American scientist and educator

Estelle Rosemary Ramey (August 23, 1917 – September 8, 2006) was an American endocrinologist, physiologist and feminist who became internationally known for refuting surgeon and Democratic Party leader Edgar Berman, who stated that women were unfit to hold high public office because of "raging hormonal imbalances." Ramey's balanced approach to life was embodied in a later quote, "I have loved. And been loved. And all the rest is background music."

==Early life==
Born Stella Rosemary Rubin in Detroit, Michigan to Jewish immigrant parents, Ramey grew up in Brooklyn, New York after moving with her family as an infant. She was named by her mother as a "star." A French immigrant, her mother had a third-grade education and was illiterate. Throughout her childhood, Ramey's mother encouraged her and her siblings to pursue education. In grade school, a teacher insisted that she formalize her name as Estelle in order to register. Ramey's father died when she was a teenager.

===Education===
Ramey graduated from high school at 15 and earned a bachelor's degree in mathematics and biology from Brooklyn College at 19. In the midst of the Great Depression, she earned a $750-a-year teaching fellowship at Queens College in New York and later obtained her master's degree in physical chemistry from Columbia University in 1940. In 1941 she married the lawyer James T. Ramey, with whom she went on to have two children. In 1950, she received a doctorate in physiology from the University of Chicago. Throughout her lifetime, Ramey was awarded 14 honorary degrees. She was the first woman faculty member at the University of Chicago Medical School.

==Teaching and research==
In 1941, Ramey applied for a job at the University of Tennessee Department of Chemistry, but was refused after being told she "ought to go home and take care of my husband." After the United States entered World War II just a few months later, the department chairman offered Ramey a position teaching thermodynamics and biochemistry to military cadets.

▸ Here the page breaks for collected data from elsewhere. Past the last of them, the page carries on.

(** A finite number is a zero or has a mantissa and an exponent. *)
Lemma float_is_finite_SF (x : float) :
  is_finite x = true <->
  (exists s, Prim2SF x = S754_zero s) \/
  (exists s m e, Prim2SF x = S754_finite s m e).
Proof.
  unfold is_finite, is_nan, is_infinity.
  rewrite !FloatAxioms.eqb_spec, abs_spec.
  change (Prim2SF infinity) with (S754_infinity false).
  destruct (Prim2SF x) as [s|s| |s m e]; simpl.
  - split; [eauto|done].
  - split; [by destruct s | intros [[? ?]|(?&?&?&?)]; done].
  - split; [done | intros [[? ?]|(?&?&?&?)]; done].
  - rewrite SFeqb_refl_finite. simpl. split; [eauto 6|done].
Qed.



Lemma SFmul_comm (x y : spec_float) : SF64mul x y = SF64mul y x.
Proof.
  destruct x as [sx|sx| |sx mx ex], y as [sy|sy| |sy my ey];
    unfold SF64mul, SFmul;
    rewrite ?(xorb_comm sx sy), ?(Pos.mul_comm mx my), ?(Z.add_comm ex ey);
    reflexivity.
Qed.

Lemma float_mul_comm (x y : float) : x * y = y * x.
Proof. apply Prim2SF_inj. rewrite !mul_spec. apply SFmul_comm. Qed.


(** The product of a zero and a finite number is a zero. *)
Lemma float_mul_zero_finite (z x : float) :
  (z =? 0) = true -> is_finite x = true -> (z * x =? 0) = true.
Proof.
  rewrite !float_eqb_zero_SF, float_is_finite_SF, mul_spec.
  intros [sz ->] [[s ->]|(s & m & e & ->)]; simpl; eauto.
Qed.










(** x / 0 is an infinity for finite x other than zero. *)
Lemma float_div_zero_infinite (x y : float) :
  (y =? 0) = true -> is_finite x = true -> (x =? 0) = false ->
  is_infinity (x / y) = true.
Proof.
  intros Hy Hx Hnz. unfold is_infinity.
  rewrite FloatAxioms.eqb_spec, abs_spec, div_spec.
  change (Prim2SF infinity) with (S754_infinity false).
  apply float_eqb_zero_SF in Hy as [sy ->].
  apply float_is_finite_SF in Hx as [[s E]|(s & m & e & ->)].
  - assert ((x =? 0) = true) by (apply float_eqb_zero_SF; eauto). congruence.
  - reflexivity.
Qed.


(** A finite number divided by an infinity is a zero. *)
Lemma float_div_infinite_zero (x y : float) :
  is_finite x = true -> is_infinity y = true -> (x / y =? 0) = true.
Proof.
  unfold is_infinity. intros Hx Hy.
  apply float_is_finite_SF in Hx. apply float_eqb_zero_SF.
  rewrite FloatAxioms.eqb_spec, abs_spec in Hy. rewrite div_spec.
  change (Prim2SF infinity) with (S754_infinity false) in Hy.
  destruct (Prim2SF y) as [sy|sy| |sy my ey]; try (by destruct sy); try done.
  destruct Hx as [[s ->]|(s & m & e & ->)]; simpl; eauto.
Qed.




End FloatFacts.

(** *** LensSystem.transfer_matrix *)

Section TransferMatrix.
Variable self : LensSystem.

Let fs := focal_lengths self.
Let ds := distances self.
Let ms := materials self.
Let T := scalar_value (temperature self).

(** The propagation matrix chosen by the guard [i < len(self.distances)]. *)
Lemma propagation_spec (i : nat) :
  (if decide (i < length ds)%nat
   then d ← py_getitem ds i; Ok (Mat2 1 d 0 1)
   else Ok np_eye2) = Ok (spec_P ds i).
Proof.
  unfold spec_P. destruct (decide (i < length ds)%nat) as [Hlt|Hge].
  - destruct (lookup_lt_is_Some_2 ds i Hlt) as [d Hd].
    by rewrite (py_getitem_Some _ _ _ Hd), Hd.
  - by rewrite (lookup_ge_None_2 ds i) by lia.
Qed.

End TransferMatrix.

(** C10: with no focal lengths the loop body never runs and the result is
    the identity, whatever the distances, materials and temperature are. *)
Theorem transfer_matrix_no_lens (ds : list Qc) (ms : list OpticalMaterial)
    (T : scalar) :
  transfer_matrix (mkLensSystem [] ds ms T) = Ok (Mat2 1 0 0 1).
Proof. reflexivity. Qed.

(** In binary64: *)

Section B64Primitives.
Import B64.
Local Open Scope float_scope.

Lemma b64_py_getitem_Some {A : Type} (l : list A) (i : nat) (a : A) :
  l !! i = Some a -> py_getitem l i = Ok a.
Proof. intros H. unfold py_getitem. by rewrite H. Qed.

Lemma b64_py_getitem_None {A : Type} (l : list A) (i : nat) :
  l !! i = None -> py_getitem l i = Raise IndexError.
Proof. intros H. unfold py_getitem. by rewrite H. Qed.

Lemma b64_truediv_ok (kd : float_kind) (x y : float) :
  (kd = PyFloat -> (y =? 0) = false) -> truediv kd x y = Ok (x / y).
Proof.
  intros Hy. destruct kd; [|done]. unfold truediv, py_truediv.
  by rewrite Hy.
Qed.



End B64Primitives.

Section B64TransferMatrix.
Import B64.
Local Open Scope float_scope.
Variable self : LensSystem.

Let fs := focal_lengths self.
Let ds := distances self.
Let ms := materials self.
Let T := scalar_value (temperature self).

(** The propagation matrix chosen by the guard [i < len(self.distances)]. *)
Lemma b64_propagation_spec (i : nat) :
  (if decide (i < length ds)%nat
   then d ← py_getitem ds i; Ok (Mat2 1 d 0 1)
   else Ok np_eye2) = Ok (spec_P ds i).
Proof.
  unfold spec_P. destruct (decide (i < length ds)%nat) as [Hlt|Hge].
  - destruct (lookup_lt_is_Some_2 ds i Hlt) as [d Hd].
    by rewrite (b64_py_getitem_Some _ _ _ Hd), Hd.
  - by rewrite (lookup_ge_None_2 ds i) by lia.
Qed.

(** One pass of the loop with the material of lens [i] at hand. *)
Lemma b64_transfer_matrix_loop_cons (i : nat) (f : float) (rest : list float)
    (M : mat2) (m : OpticalMaterial) :
  ms !! i = Some m ->
  transfer_matrix_loop self i (f :: rest) M
  = l ← truediv (scalar_kind (temperature self)) (- 1) (f * get_n m T);
    transfer_matrix_loop self (S i) rest (M @@ spec_P ds i @@ Mat2 1 0 l 1).
Proof.
  intros Hm. cbn [transfer_matrix_loop]. fold ds ms T.
  rewrite b64_propagation_spec. cbn [mbind outcome_bind].
  by rewrite (b64_py_getitem_Some _ _ _ Hm).
Qed.

(** A lens without a material ends the loop in [IndexError]. *)
Lemma b64_transfer_matrix_loop_no_material (i : nat) (f : float)
    (rest : list float) (M : mat2) :
  ms !! i = None ->
  transfer_matrix_loop self i (f :: rest) M = Raise IndexError.
Proof.
  intros Hm. cbn [transfer_matrix_loop]. fold ds ms T.
  rewrite b64_propagation_spec. cbn [mbind outcome_bind].
  by rewrite (b64_py_getitem_None _ _ Hm).
Qed.

(** With every division defined, the loop from index [i] is a left fold of
    [code_step]. *)
Lemma b64_transfer_matrix_loop_fold (rest : list float) :
  (length fs <= length ms)%nat ->
  nonzero_powers self ->
  forall (i : nat) (M : mat2),
    drop i fs = rest ->
    transfer_matrix_loop self i rest M
    = Ok (foldl (code_step fs ds ms T) M (seq i (length rest))).
Proof.
  intros Hlen Hnz. induction rest as [|f rest IH]; intros i M Hdrop.
  - reflexivity.
  - assert (Hf : fs !! i = Some f).
    { rewrite <- (Nat.add_0_r i), <- lookup_drop, Hdrop. reflexivity. }
    assert (Hi : (i < length ms)%nat).
    { apply lookup_lt_Some in Hf. unfold fs, ms in *. lia. }
    destruct (lookup_lt_is_Some_2 ms i Hi) as [m Hm].
    rewrite (b64_transfer_matrix_loop_cons _ _ _ _ _ Hm).
    rewrite b64_truediv_ok by (intros Hk; by apply (Hnz Hk i f m)).
    cbn [mbind outcome_bind]. rewrite IH.
    + cbn [length seq foldl]. do 2 f_equal.
      unfold code_step, spec_L, spec_n. by rewrite Hf, Hm.
    + rewrite (drop_S _ _ _ Hf) in Hdrop. congruence.
Qed.



End B64TransferMatrix.

Lemma b64_transfer_matrix_fold (self : B64.LensSystem) :
  (length (B64.focal_lengths self) <= length (B64.materials self))%nat ->
  B64.nonzero_powers self ->
  B64.transfer_matrix self
  = B64.Ok (B64.code_product (B64.focal_lengths self) (B64.distances self)
              (B64.materials self)
              (B64.scalar_value (B64.temperature self))).
Proof.
  intros Hlen Hnz. unfold B64.transfer_matrix, B64.code_product.
  by apply b64_transfer_matrix_loop_fold.
Qed.



Section B64SingleLens.
Import B64.
Local Open Scope float_scope.



End B64SingleLens.





(** *** OpticalMaterial.get_n *)

(** C6: [get_n] is the linear law n0 + dn_dT (T - 20) at every [T], and the
    reference temperature 20 gives back [n0]. *)
Theorem get_n_linear (n dn T : Qc) :
  get_n (OpticalMaterial_init n dn) T = n + dn * (T - lit 20) /\
  get_n (OpticalMaterial_init n dn) (lit 20) = n.
Proof.
  split; [reflexivity|]. unfold get_n, OpticalMaterial_init.
  cbn [n0 dn_dT reference_temp]. ring.
Qed.

(** *** LensCalculator *)

Lemma py_sum_powers (lenses : list Lens) (acc : Qc) :
  Forall nonzero_focal lenses ->
  py_sum_from (fun lens => py_truediv 1 (focal_length lens)) lenses acc
  = Ok (acc + total_power lenses).
Proof.
  intros Hnz. revert acc.
  induction Hnz as [|lens lenses Hlens _ IH]; intros acc; simpl.
  - f_equal. unfold total_power. simpl. ring.
  - rewrite (py_truediv_ok _ _ Hlens). simpl. rewrite IH. f_equal.
    unfold total_power. rewrite fmap_cons, qsum_cons. ring.
Qed.

Lemma series_focal_length_cases (lenses : list Lens) :
  lenses <> [] -> Forall nonzero_focal lenses ->
  series_focal_length lenses
  = if decide (total_power lenses <> 0)
    then Ok (Finite (1 / total_power lenses))
    else Ok PosInf.
Proof.
  intros Hne Hnz. destruct lenses as [|lens lenses]; [done|].
  unfold series_focal_length, py_sum. rewrite (py_sum_powers _ _ Hnz).
  simpl. rewrite Qcplus_0_l.
  destruct (decide (total_power (lens :: lenses) <> 0)) as [Hp|Hp]; [|done].
  by rewrite (py_truediv_ok _ _ Hp).
Qed.

Section B64Combinations.
Import B64.
Local Open Scope float_scope.




End B64Combinations.






(** *** RayTracer.trace_ray *)

Section B64TraceRay.
Import B64.
Local Open Scope float_scope.

(** The walk over the distances appends one pair per distance, each with
    the running coordinate and the same height. *)
Lemma b64_trace_ray_loop_spec (ds : list float) (y : float) :
  forall (z : float) (positions : list (float * float)),
    trace_ray_loop ds z y positions
    = positions
      ++ ((fun j : nat => (foldl PrimFloat.add z (take j ds), y))
          <$> seq 1 (length ds)).
Proof.
  induction ds as [|d ds IH]; intros z positions.
  - simpl. by rewrite app_nil_r.
  - cbn [trace_ray_loop length seq fmap list_fmap].
    rewrite IH, <- app_assoc. cbn [app]. do 2 f_equal.
    rewrite <- (fmap_S_seq 1), <- list_fmap_compose. done.
Qed.

Lemma b64_trace_ray_closed_form (lens_system : LensSystem) (y0 theta0 : float)
    (M : mat2) :
  transfer_matrix lens_system = Ok M ->
  trace_ray lens_system y0 theta0
  = Ok ((0, y0)
        :: ((fun j : nat =>
               (running_sum (take j (distances lens_system)),
                m00 M * y0 + m01 M * theta0))
            <$> seq 1 (length (distances lens_system)))).
Proof.
  intros HM. unfold trace_ray. rewrite HM. cbn [mbind outcome_bind].
  by rewrite b64_trace_ray_loop_spec.
Qed.
End B64TraceRay.

(** C3, as stated, is refuted: a system with a lens that has no material
    makes [trace_ray] raise [IndexError], so no list is returned; and for
    the distances 1e16, 1, 1 the last coordinate is 1e16 while
    d_0 + d_1 + d_2 is 10000000000000002. *)
Lemma trace_ray_positions_counterexample :
  B64.trace_ray (B64.LensSystem_init [2%float] [] []) 1 0
  = B64.Raise IndexError /\
  B64.trace_ray (B64.LensSystem_init [] [1e16%float; 1%float; 1%float] []) 1 0
  = B64.Ok [(0%float, 1%float); (1e16%float, 1%float); (1e16%float, 1%float);
            (1e16%float, 1%float)] /\
  qsum (B64.exact <$> [1e16%float; 1%float; 1%float])
  = Qc_of_Z 10000000000000002 /\
  B64.exact 1e16 <> Qc_of_Z 10000000000000002.
Proof. split_and!; by_evaluation. Qed.

(** C3 (amended): [trace_ray] computes the system matrix once and raises
    what that computation raises; with the matrix [M] it returns
    len(distances)+1 pairs, the first (0, y0) and the k-th, k >= 1,
    (z_k, y_out) with z_k the running total ((0 + d_0) + d_1) + ... of the
    first k distances, added left to right with every sum rounded, and
    y_out the first component of M [y0, theta0], the same at every
    position. *)
Theorem trace_ray_running_positions (lens_system : B64.LensSystem)
    (y0 theta0 : float) :
  (forall e, B64.transfer_matrix lens_system = B64.Raise e ->
             B64.trace_ray lens_system y0 theta0 = B64.Raise e) /\
  (forall M : B64.mat2,
      B64.transfer_matrix lens_system = B64.Ok M ->
      exists positions : list (float * float),
        B64.trace_ray lens_system y0 theta0 = B64.Ok positions /\
        length positions = S (length (B64.distances lens_system)) /\
        positions !! 0%nat = Some (0%float, y0) /\
        forall k : nat,
          (1 <= k <= length (B64.distances lens_system))%nat ->
          positions !! k
          = Some (B64.running_sum (take k (B64.distances lens_system)),
                  (B64.m00 M * y0 + B64.m01 M * theta0)%float)).
Proof.
  split.
  - intros e He. unfold B64.trace_ray. by rewrite He.
  - intros M HM. eexists.
    split; [by apply b64_trace_ray_closed_form|].
    split; [|split].
    + cbn [length]. by rewrite length_fmap, length_seq.
    + reflexivity.
    + intros [|k] Hk; [lia|].
      rewrite lookup_cons, list_lookup_fmap, lookup_seq_lt by lia.
      reflexivity.
Qed.

Lemma trace_ray_running_positions_witness :
  exists positions : list (float * float),
    B64.trace_ray
      (B64.LensSystem_init [2%float; 4%float] [3%float; 5%float]
         [B64.OpticalMaterial_init 1 0; B64.OpticalMaterial_init 1 0])
      1 0.1
    = B64.Ok positions /\
    length positions = 3%nat /\
    positions !! 2%nat
    = Some (8%float, (-0.625 * 1 + 0.5 * 0.1)%float).
Proof.
  destruct
    (proj2 (trace_ray_running_positions
       (B64.LensSystem_init [2%float; 4%float] [3%float; 5%float]
          [B64.OpticalMaterial_init 1 0; B64.OpticalMaterial_init 1 0])
       1 0.1)
       (B64.Mat2 (-0.625) 0.5 (-0.125) (-1.5)))
    as (positions & Hrun & Hlen & _ & Hk).
  - reflexivity.
  - exists positions. split; [done|]. split; [done|].
    apply (Hk 2%nat). simpl. lia.
Defined.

Ramey was emeritus professor of physiology and biophysics at the Georgetown University School of Medicine.

==Political controversy==
In 1970, Dr. Edgar Berman, a retired surgeon, dismissed U.S. Representative Patsy Mink's call for action on women's rights during a session of the Democratic Party's Committee on National Priorities. Asserting what he considered severe differences between men and women, Berman insisted that women's

raging storms of monthly hormonal imbalances" made them unfit for high office. He said, "Suppose that we had a menopausal woman president who had to make the decision of the Bay of the Pigs? ... All things being equal, I would still rather have had a male JFK make the Cuban missile crisis decisions than a female of similar age."

As an endocrinologist, Ramey wrote letters to the Washington Evening Star and The Washington Post criticizing Berman's claims. In one letter, she wrote that she was "startled to learn that ovarian hormones are toxic to brain cells," and also mentioned that during the Cuban Missile Crisis, President John F. Kennedy was suffering from Addison's disease and that his medications for that severe hormonal disorder were capable of causing severe mood swings.

The Women's National Press Club hosted a debate between Ramey and Berman in which he opened with, "I really love women." Ramey responded: "So did Henry VIII." According to The Washington Post Ramey had dominated the debate with Berman. Following the debate, Berman resigned from the Democratic National Committee and Ramey became a public speaker on women's rights.

==Publications==
Ramey published over 150 research articles throughout her lifetime. In 1971, she published a story in the first issue of Ms. magazine entitled, "Male Cycles (They Have Them, Too)."

==Honors and awards==
In 1989, Ramey was inducted into the Maryland Women's Hall of Fame. Since 2000, the Georgetown University Medical Center presents an annual Estelle Ramey Mentorship Award to "honor faculty who have provided outstanding encouragement, support, and mentorship for GUMC women faculty to reach their maximum professional potential." Women and men are eligible for the award. Ramey also participated in two interviews with Columbia University's Oral History Research project.